Extracted information:
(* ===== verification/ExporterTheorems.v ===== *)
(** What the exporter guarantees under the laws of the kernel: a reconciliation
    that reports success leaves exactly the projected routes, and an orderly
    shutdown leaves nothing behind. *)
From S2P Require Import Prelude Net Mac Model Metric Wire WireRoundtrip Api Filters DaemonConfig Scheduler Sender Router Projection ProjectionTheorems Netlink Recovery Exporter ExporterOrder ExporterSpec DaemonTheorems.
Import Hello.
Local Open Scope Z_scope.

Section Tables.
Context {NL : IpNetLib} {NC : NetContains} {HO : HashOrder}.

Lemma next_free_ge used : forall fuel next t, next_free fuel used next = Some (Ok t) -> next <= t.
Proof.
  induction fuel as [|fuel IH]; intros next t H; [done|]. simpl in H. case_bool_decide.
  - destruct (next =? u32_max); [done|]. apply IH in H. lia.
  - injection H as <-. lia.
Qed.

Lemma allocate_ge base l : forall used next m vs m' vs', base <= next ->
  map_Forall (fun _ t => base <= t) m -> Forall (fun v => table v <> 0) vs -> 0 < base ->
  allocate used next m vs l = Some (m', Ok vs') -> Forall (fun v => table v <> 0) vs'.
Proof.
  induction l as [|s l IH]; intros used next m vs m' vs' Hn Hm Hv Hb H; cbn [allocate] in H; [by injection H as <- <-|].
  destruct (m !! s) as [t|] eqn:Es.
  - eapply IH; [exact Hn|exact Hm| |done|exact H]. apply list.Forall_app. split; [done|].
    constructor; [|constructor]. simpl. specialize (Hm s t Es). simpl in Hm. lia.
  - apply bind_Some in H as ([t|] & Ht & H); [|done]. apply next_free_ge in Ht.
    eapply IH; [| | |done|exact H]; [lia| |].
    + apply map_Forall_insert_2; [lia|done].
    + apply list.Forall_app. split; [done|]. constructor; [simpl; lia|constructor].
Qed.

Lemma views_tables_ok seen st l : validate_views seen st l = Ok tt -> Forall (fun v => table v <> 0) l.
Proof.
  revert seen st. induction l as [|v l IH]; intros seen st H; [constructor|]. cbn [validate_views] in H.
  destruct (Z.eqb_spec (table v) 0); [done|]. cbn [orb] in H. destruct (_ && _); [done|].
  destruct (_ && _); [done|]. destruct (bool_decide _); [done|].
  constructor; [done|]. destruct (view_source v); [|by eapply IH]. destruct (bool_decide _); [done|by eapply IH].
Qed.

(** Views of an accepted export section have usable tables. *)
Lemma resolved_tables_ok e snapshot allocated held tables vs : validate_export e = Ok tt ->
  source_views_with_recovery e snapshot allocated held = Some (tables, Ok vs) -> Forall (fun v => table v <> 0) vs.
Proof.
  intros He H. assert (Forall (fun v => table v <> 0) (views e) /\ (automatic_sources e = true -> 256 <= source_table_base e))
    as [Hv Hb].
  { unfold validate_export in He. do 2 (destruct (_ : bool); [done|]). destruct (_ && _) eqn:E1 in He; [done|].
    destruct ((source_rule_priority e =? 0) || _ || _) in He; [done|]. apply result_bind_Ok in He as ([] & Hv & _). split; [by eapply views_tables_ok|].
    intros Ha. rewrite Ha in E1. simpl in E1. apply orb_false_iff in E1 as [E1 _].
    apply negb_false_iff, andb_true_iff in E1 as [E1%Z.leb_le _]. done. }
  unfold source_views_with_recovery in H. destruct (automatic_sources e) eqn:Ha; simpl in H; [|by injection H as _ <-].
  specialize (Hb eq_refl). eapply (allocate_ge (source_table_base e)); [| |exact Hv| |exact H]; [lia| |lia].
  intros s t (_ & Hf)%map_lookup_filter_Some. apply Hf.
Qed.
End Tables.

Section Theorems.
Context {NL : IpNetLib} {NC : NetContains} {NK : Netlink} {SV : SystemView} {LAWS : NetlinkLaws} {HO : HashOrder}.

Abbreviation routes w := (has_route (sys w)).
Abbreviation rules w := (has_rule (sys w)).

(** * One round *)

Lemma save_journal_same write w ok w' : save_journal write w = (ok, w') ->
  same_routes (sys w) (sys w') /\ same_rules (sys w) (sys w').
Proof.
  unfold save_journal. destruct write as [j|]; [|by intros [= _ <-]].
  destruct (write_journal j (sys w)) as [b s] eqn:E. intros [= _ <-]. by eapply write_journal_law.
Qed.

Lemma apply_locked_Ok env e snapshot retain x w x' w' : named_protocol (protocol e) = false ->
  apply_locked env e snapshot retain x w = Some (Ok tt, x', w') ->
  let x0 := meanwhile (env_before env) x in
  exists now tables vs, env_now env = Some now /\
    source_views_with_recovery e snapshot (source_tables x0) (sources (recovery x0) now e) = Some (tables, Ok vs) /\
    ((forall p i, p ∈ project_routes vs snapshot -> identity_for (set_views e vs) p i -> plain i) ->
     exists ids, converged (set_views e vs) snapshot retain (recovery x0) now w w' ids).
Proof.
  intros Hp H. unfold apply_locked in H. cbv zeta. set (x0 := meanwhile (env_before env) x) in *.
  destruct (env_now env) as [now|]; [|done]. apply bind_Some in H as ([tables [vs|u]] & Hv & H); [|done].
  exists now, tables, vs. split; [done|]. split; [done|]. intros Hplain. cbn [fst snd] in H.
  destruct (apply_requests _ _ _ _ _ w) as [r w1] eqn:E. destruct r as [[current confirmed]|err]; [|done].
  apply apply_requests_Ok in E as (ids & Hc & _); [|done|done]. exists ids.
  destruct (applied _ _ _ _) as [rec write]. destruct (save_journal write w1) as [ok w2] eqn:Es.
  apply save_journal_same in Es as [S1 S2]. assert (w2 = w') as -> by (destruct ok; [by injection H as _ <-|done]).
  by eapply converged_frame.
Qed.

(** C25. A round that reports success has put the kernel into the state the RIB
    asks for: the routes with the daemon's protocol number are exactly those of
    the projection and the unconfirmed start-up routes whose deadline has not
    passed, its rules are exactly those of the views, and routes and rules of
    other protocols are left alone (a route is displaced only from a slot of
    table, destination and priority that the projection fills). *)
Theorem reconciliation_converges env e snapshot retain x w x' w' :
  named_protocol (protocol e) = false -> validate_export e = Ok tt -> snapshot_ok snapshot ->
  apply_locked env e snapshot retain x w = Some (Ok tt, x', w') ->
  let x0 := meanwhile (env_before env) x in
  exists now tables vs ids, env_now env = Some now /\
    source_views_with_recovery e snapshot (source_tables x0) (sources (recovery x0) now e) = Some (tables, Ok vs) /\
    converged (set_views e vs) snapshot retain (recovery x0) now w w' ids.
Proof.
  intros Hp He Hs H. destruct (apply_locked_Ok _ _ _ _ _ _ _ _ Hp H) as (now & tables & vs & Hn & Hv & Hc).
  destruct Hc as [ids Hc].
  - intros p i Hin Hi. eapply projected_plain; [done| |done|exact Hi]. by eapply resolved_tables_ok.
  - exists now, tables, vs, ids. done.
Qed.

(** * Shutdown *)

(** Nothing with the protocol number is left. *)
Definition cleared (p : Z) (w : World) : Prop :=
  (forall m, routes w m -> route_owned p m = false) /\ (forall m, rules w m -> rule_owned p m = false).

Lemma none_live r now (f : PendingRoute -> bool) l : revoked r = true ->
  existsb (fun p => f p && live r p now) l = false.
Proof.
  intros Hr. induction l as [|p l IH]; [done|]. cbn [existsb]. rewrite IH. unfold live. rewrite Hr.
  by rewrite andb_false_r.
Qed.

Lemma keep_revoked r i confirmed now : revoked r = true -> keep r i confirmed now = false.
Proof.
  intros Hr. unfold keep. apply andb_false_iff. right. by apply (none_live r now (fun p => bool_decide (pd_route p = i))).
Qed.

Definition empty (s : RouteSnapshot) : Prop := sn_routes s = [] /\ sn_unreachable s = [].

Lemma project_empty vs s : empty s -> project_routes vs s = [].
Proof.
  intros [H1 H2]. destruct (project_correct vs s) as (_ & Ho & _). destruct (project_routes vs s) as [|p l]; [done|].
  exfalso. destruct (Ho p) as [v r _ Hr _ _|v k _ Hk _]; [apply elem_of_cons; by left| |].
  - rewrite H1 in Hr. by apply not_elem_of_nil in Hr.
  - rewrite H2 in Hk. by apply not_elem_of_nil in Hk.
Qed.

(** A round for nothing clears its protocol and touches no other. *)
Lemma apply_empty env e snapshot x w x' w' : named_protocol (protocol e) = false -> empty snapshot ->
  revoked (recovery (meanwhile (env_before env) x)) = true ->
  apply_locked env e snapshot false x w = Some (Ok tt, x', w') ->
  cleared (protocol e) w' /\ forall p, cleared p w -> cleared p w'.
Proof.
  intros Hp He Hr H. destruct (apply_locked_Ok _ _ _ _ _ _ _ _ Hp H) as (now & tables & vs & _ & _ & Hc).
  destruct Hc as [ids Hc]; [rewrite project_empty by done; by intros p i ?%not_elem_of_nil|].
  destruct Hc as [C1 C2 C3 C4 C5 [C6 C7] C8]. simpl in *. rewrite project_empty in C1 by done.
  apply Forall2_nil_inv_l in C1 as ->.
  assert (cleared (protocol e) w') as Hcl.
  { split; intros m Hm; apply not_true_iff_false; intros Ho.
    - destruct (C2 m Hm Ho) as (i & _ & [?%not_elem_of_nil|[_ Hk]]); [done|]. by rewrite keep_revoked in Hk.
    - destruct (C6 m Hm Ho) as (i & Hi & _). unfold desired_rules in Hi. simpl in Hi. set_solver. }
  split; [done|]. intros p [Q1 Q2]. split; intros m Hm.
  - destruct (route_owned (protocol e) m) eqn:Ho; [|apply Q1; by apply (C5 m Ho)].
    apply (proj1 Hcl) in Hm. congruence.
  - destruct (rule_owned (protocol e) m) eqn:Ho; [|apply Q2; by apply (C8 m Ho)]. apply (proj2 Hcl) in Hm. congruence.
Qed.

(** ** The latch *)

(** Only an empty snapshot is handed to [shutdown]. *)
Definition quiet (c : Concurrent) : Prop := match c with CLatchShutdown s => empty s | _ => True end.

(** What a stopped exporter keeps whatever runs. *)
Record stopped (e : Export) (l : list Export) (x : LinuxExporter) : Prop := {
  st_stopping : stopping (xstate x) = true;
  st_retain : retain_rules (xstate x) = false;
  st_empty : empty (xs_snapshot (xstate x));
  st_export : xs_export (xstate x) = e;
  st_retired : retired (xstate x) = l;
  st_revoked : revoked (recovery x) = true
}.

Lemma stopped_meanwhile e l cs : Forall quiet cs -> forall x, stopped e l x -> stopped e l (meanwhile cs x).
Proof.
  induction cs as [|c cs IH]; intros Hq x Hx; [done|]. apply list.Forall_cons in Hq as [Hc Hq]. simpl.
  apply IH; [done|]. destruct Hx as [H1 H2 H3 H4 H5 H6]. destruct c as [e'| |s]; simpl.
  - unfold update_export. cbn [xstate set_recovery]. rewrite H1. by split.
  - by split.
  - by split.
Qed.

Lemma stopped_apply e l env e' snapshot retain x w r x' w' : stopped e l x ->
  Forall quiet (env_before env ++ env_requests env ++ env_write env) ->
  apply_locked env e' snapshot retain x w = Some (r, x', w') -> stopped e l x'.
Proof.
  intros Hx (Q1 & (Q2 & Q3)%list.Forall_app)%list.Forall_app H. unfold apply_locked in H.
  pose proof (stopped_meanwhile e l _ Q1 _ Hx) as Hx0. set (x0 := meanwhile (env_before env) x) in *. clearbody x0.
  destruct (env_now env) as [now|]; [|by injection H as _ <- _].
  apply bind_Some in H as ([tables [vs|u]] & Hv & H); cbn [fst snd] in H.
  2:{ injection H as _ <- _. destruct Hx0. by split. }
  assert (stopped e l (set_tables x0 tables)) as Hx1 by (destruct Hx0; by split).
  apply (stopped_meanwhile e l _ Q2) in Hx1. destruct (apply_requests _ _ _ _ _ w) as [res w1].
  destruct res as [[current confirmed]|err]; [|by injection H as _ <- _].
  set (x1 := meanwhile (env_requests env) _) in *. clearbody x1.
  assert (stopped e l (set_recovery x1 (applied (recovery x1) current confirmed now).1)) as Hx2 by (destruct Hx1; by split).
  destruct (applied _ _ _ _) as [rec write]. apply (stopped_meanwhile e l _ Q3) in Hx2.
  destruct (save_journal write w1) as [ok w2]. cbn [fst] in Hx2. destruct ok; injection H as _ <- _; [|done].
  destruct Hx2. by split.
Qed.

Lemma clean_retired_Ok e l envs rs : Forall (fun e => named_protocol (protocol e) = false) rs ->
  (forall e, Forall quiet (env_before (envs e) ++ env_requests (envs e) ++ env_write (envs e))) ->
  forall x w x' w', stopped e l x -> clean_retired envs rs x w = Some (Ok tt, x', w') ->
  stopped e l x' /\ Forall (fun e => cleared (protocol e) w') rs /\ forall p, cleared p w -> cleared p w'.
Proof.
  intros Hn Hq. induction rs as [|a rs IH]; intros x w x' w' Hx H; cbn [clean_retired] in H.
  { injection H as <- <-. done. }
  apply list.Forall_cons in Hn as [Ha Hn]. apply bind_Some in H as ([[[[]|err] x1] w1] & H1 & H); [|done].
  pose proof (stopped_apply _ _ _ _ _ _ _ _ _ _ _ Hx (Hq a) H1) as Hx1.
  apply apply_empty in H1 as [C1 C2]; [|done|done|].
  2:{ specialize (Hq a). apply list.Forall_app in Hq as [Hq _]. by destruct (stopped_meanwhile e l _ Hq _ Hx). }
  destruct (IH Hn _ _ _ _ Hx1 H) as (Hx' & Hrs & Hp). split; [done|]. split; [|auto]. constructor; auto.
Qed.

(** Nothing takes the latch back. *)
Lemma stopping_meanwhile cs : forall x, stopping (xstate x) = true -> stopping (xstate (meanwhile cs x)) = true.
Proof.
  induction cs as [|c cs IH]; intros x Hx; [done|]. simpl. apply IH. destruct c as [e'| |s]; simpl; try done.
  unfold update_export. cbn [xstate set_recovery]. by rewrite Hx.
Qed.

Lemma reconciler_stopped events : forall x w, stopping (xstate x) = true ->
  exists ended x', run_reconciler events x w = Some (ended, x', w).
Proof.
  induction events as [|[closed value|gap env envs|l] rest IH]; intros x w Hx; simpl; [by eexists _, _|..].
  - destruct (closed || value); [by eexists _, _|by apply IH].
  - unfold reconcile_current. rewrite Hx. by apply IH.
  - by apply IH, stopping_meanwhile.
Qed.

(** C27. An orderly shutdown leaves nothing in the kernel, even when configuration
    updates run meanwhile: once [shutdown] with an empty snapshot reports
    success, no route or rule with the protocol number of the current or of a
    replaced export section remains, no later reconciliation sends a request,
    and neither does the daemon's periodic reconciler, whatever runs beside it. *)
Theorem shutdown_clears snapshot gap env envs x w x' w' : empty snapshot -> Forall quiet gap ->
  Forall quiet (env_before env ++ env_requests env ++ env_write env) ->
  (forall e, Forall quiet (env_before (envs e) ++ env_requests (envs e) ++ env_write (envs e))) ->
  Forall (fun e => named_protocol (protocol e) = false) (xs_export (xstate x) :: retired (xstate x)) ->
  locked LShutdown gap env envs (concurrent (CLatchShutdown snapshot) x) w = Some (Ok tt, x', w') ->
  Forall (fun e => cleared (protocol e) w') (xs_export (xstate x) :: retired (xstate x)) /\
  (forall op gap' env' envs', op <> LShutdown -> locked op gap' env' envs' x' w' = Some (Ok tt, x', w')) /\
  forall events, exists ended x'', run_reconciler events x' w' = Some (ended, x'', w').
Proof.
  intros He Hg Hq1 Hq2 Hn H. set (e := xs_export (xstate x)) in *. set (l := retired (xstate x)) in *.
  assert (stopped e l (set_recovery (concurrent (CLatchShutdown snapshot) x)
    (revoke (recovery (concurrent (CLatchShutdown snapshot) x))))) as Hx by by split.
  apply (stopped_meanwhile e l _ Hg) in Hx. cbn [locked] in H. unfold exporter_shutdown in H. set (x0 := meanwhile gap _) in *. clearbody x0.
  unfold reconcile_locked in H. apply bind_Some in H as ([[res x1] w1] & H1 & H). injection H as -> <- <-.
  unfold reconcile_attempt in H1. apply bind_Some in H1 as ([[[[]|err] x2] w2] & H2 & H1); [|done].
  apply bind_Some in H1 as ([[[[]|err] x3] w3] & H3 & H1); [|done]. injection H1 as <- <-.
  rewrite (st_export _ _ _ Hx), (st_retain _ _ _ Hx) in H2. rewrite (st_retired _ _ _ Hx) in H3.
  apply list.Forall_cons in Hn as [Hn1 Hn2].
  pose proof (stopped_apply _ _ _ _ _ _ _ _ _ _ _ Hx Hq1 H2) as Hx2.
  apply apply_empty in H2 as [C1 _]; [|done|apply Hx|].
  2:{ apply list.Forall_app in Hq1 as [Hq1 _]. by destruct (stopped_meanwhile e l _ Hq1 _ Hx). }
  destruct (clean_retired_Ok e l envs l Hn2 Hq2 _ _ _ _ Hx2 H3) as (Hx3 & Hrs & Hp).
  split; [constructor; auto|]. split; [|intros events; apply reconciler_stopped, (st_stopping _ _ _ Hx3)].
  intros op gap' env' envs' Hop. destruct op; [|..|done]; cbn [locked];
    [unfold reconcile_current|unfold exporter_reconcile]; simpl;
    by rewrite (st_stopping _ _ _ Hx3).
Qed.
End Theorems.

...

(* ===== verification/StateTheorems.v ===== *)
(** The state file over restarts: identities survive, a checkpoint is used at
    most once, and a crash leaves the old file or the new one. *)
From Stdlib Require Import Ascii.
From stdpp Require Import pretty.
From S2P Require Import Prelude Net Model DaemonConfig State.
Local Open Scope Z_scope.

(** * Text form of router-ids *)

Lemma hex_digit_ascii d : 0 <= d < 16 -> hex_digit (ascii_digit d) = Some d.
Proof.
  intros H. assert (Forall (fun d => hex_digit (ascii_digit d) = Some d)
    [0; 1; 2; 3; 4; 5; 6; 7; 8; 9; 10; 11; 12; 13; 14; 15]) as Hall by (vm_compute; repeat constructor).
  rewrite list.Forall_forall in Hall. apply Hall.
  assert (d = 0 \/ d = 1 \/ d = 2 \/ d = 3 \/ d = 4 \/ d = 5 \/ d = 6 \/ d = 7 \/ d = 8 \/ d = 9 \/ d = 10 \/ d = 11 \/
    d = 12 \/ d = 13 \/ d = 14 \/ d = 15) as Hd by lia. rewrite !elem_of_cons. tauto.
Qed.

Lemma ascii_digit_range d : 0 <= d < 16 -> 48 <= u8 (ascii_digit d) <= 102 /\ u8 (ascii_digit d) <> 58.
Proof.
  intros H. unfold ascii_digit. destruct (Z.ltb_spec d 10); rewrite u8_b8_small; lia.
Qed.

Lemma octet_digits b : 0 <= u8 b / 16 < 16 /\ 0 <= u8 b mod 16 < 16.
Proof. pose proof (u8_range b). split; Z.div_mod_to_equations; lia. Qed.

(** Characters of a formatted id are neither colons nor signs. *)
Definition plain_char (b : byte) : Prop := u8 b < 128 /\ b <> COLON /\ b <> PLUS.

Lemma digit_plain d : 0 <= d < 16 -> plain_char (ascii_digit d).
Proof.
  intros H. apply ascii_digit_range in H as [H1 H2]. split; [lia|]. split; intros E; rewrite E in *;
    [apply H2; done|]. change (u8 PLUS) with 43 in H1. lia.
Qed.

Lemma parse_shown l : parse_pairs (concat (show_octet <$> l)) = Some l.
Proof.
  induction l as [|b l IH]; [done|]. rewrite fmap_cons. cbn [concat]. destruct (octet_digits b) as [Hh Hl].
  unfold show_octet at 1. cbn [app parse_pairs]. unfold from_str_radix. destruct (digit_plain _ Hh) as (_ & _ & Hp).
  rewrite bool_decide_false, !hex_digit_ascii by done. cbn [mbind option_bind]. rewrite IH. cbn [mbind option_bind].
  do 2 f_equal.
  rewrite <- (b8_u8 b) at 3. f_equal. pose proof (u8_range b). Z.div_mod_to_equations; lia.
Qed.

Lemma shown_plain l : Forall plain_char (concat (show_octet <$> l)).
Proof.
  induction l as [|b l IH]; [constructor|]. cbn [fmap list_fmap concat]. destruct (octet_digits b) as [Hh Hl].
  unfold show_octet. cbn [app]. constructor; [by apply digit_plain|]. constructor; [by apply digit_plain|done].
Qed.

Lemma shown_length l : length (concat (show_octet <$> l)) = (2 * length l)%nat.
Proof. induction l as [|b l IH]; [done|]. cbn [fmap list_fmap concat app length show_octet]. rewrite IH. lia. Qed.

Work required:
Copy out, exactly and alone, the lines of the entries above between the ones holding "(* ===== verification/ExporterTheorems.v" and "destruct (m !! s) as [t|] eqn:Es.", inclusive.

Written reply:
(* ===== verification/ExporterTheorems.v ===== *)
(** What the exporter guarantees under the laws of the kernel: a reconciliation
    that reports success leaves exactly the projected routes, and an orderly
    shutdown leaves nothing behind. *)
From S2P Require Import Prelude Net Mac Model Metric Wire WireRoundtrip Api Filters DaemonConfig Scheduler Sender Router Projection ProjectionTheorems Netlink Recovery Exporter ExporterOrder ExporterSpec DaemonTheorems.
Import Hello.
Local Open Scope Z_scope.

Section Tables.
Context {NL : IpNetLib} {NC : NetContains} {HO : HashOrder}.

Lemma next_free_ge used : forall fuel next t, next_free fuel used next = Some (Ok t) -> next <= t.
Proof.
  induction fuel as [|fuel IH]; intros next t H; [done|]. simpl in H. case_bool_decide.
  - destruct (next =? u32_max); [done|]. apply IH in H. lia.
  - injection H as <-. lia.
Qed.

Lemma allocate_ge base l : forall used next m vs m' vs', base <= next ->
  map_Forall (fun _ t => base <= t) m -> Forall (fun v => table v <> 0) vs -> 0 < base ->
  allocate used next m vs l = Some (m', Ok vs') -> Forall (fun v => table v <> 0) vs'.
Proof.
  induction l as [|s l IH]; intros used next m vs m' vs' Hn Hm Hv Hb H; cbn [allocate] in H; [by injection H as <- <-|].
  destruct (m !! s) as [t|] eqn:Es.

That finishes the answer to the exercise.